At the first cabinet meeting on May 9, he underlined the seriousness of the situation to his colleagues in the cabinet before despatching 22 of them to 14 high prevalence districts. They will be stationed there during the lockdown to oversee all Covid-related initiatives. Continuity and change, a mix of the old and the new has been the standout feature of Stalin’s choices for his cabinet. So old warhorses like S. Durarimurugan (irrigation), K.N. Nehru (municipal administration) and I. Periyasamy (cooperatives), now in their seventies and eighties but still active, are in the mix with relative newbies like P.T.R. Palanivel Thiagarajan (finance). Duraimurugan, also the party treasurer, Nehru, Ma Subramanian (health), E.V. Velu (public works) and T.R. Baalu (Lok Sabha MP), form the core group around the chief minister. Their inputs, say analysts, would have contributed to Stalin’s choice of ministers. Significantly, 15 of the 33 ministers in his team are new faces.

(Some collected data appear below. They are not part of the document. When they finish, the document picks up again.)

(** At the limit, opening makes room by closing one implicitly open zone, if
    there is one. *)
Lemma make_room_spec d :
  zinv d ->
  exists d1,
    (if zd_nr_open_zones d <=? u32 (zd_nr_imp_open d + zd_nr_exp_open d)
     then __zbc_close_imp_open_zone d else Some d) = Some d1 /\
    zinv d1 /\ zframe d d1 /\ zd_nr_exp_open d1 = zd_nr_exp_open d /\
    (forall i z, zd_zones d !! i = Some z -> zbc_zone_imp_open z = false -> zd_zones d1 !! i = Some z) /\
    zd_nr_imp_open d1 =
      zd_nr_imp_open d -
      (if (zd_nr_open_zones d <=? zd_nr_imp_open d + zd_nr_exp_open d) && (0 <? zd_nr_imp_open d)
       then 1 else 0) /\
    (d1 = d \/ exists j y, zd_zones d !! j = Some y /\ zbc_zone_imp_open y = true /\
                          d1 = upd d j y (close_of y)).
Proof.
  intros I. destruct (zinv_counts d I) as (? & ? & ?). rewrite u32_small by lia.
  destruct (Z.leb_spec (zd_nr_open_zones d) (zd_nr_imp_open d + zd_nr_exp_open d)); cbn [andb];
    [|exists d; split_and!; auto with lio; lia].
  unfold __zbc_close_imp_open_zone.
  pose proof (zi_nr d I).
  destruct (close_imp_from_spec d 0 (Z.to_nat (zd_nr_zones d)) I) as [[-> Hno]|(j & z & Hj & Hz & ->)];
    [lia| |].
  - exists d. split_and!; auto with lio.
    rewrite (zi_imp d I), count_zero; [simpl; lia|].
    intros k x Hk. apply (Hno k x); [|done]. apply lookup_lt_Some in Hk. lia.
  - destruct (close_counts d j z I Hj) as [C1 C2]. rewrite Hz in C1.
    rewrite (imp_not_exp z Hz) in C2. pose proof (zinv_counts_at d j z I Hj) as [C3 _].
    rewrite Hz in C3. cbn [b2z] in *.
    eexists. split; [reflexivity|]. split_and!; auto using zinv_close with lio.
    + lia.
    + intros i y Hi Hy. cbn. rewrite list_lookup_insert_ne; [done|].
      intros ->. rewrite Hi in Hj. congruence.
    + rewrite C1. destruct (Z.ltb_spec 0 (zd_nr_imp_open d)); lia.
    + right. by exists j, z.
Qed.

Definition open_cond (explicit : bool) : Z :=
  if explicit then ZBC_ZONE_COND_EXP_OPEN else ZBC_ZONE_COND_IMP_OPEN.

Before travelling to the state secretariat, Fort St George, for the first time after the swearing-in ceremony presided over by Governor Banwarlal Purohit, Stalin cleared key papers in keeping with his pre-poll promises. Beginning May 15, the first half of the Rs 4,000 cash grant will be distributed as Covid relief to 20.7 million rice ration card holders through the public distribution system. For this, tokens are being delivered to their doorstep indicating the time and place where they can collect the grant. This will cost the exchequer over Rs 4,150 crore. The state will also meet the medical expenses of all Covid patients, even those being treated in private hospitals, through an existing insurance scheme.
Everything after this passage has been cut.